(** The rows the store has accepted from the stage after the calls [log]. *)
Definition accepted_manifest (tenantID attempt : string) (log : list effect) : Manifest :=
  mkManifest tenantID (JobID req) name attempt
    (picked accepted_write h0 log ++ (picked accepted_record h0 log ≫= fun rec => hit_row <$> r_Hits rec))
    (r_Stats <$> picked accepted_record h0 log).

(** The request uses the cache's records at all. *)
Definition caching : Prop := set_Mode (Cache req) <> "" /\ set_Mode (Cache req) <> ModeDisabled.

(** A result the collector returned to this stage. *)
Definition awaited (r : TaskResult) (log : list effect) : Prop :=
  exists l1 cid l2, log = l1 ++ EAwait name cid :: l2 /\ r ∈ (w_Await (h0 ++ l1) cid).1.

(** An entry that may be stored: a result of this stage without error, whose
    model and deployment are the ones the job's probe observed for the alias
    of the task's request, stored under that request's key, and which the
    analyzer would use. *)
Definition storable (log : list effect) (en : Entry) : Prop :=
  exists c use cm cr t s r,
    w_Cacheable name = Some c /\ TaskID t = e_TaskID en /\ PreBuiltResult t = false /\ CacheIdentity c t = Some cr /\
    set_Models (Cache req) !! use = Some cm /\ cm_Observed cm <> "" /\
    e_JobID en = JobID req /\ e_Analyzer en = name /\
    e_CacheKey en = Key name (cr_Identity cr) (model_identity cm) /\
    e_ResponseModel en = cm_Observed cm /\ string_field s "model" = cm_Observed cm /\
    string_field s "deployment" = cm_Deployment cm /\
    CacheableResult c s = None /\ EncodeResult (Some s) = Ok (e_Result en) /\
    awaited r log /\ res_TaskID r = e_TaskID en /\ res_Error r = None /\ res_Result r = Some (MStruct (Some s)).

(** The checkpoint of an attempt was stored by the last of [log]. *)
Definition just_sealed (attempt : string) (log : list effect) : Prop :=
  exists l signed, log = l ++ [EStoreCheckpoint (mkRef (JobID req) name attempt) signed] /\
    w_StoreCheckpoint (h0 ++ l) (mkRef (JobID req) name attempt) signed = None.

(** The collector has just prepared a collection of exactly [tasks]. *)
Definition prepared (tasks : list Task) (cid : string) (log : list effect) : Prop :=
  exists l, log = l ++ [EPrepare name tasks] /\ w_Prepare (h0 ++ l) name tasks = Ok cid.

_ _ _ _

Activity
Taking the records above line by line, count those that hold the word "JobID"; the number is the entire answer.

Result of this exercise
4